# WORK TO COMPLETE
Reproduce the records word for word, from the first line to the line containing "all = ns ++".

::: SUPPLIED ENTRIES :::

(** A pop, and what the laws say about it. *)
Lemma popAt_ok levels i threshold all : valid levels -> pendings levels !! i = Some all ->
  exists ns levels' rest, popAt levels i threshold = Ok (ns, levels') /\ valid levels' /\
    all = ns ++ rest /\ pendings levels' = <[i := rest]> (pendings levels) /\
    (ns = [] -> threshold = PopAll -> all = []) /\
    (ns = [] \/ (2 <= weight ns /\ (rest = [] \/ 2 <= weight rest))%nat \/ (threshold = PopAll /\ rest = [])).
Proof.
  intros Hv. rewrite pendings_lookup. intros (c & Hc & ->)%fmap_Some_1. unfold popAt. rewrite Hc.
  assert (chunker_inv Node Chunker parent c) as Hinv by (by eapply Forall_lookup_1).
  destruct (pop_chunker Node Chunker parent c threshold Hinv) as (ns & c' & -> & Hc' & Heq & Hall & Hcases). simpl.
  exists ns, (<[i := c']> levels), (pending Node Chunker parent c'). rewrite pendings_insert.
  split_and!; auto. by apply Forall_insert.
Qed.

Lemma weights_level p i ns : p !! i = Some ns -> (length ns <= weight ns <= weights p)%nat.
Proof.
  intros H. split; [apply weight_length|]. unfold weights. rewrite (split_level p i ns H), concat_app. simpl.
  rewrite !weight_app. lia.
Qed.

(** ** Levels that are emptied into the next *)

Record moved (i : nat) (p p' : list (list Node)) : Prop := {
  moved_leaves : leaves p' = leaves p;
  moved_weights : (weights p' <= weights p)%nat;
  moved_length : length p' = length p;
  moved_other j : j <> i -> j <> S i -> p' !! j = p !! j;
}.

Lemma moved_refl i p : moved i p p.
Proof. by split. Qed.

Lemma moved_trans i p p' p'' : moved i p p' -> moved i p' p'' -> moved i p p''.
Proof.
  intros [H1 H2 H3 H4] [H1' H2' H3' H4']. split; [congruence|lia|congruence|]. intros j Hj HSj. by rewrite H4', H4.
Qed.

(** Nodes that are pushed to the next level, or their parent. *)
Lemma moved_push i p ns rest up ms :
  p !! i = Some (ns ++ rest) -> p !! S i = Some up -> flat_map leavesOf ms = flat_map leavesOf ns ->
  (weight ms <= weight ns)%nat ->
  let p' := <[S i := up ++ ms]> (<[i := rest]> p) in
  moved i p p' /\ p' !! i = Some rest /\ (weights p' + weight ns = weights p + weight ms)%nat.
Proof.
  intros Hi HSi Hm Hw p'. pose proof (lookup_lt_Some _ _ _ Hi).
  assert (p' !! i = Some rest) as Hr by (unfold p'; rewrite list_lookup_insert_ne by lia; by apply list_lookup_insert_eq).
  pose proof (weights_insert p i _ rest Hi) as H1. rewrite weight_app in H1.
  pose proof (weights_insert (<[i := rest]> p) (S i) up (up ++ ms)) as H2.
  rewrite list_lookup_insert_ne in H2 by lia. specialize (H2 HSi). rewrite weight_app in H2. fold p' in H2.
  split_and!; [|done|lia]. split; [|lia|unfold p'; by rewrite !length_insert|].
  - by apply (leaves_move p i ns).
  - intros j Hj HSj. unfold p'. by rewrite !list_lookup_insert_ne by lia.
Qed.

Lemma parent_weight n : parent n = true -> weight [n] = 1%nat.
Proof. unfold BtreeBuilder.weight. simpl. by intros ->. Qed.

:::

# FINAL ANSWER
(** A pop, and what the laws say about it. *)
Lemma popAt_ok levels i threshold all : valid levels -> pendings levels !! i = Some all ->
  exists ns levels' rest, popAt levels i threshold = Ok (ns, levels') /\ valid levels' /\
    all = ns ++ rest /\ pendings levels' = <[i := rest]> (pendings levels) /\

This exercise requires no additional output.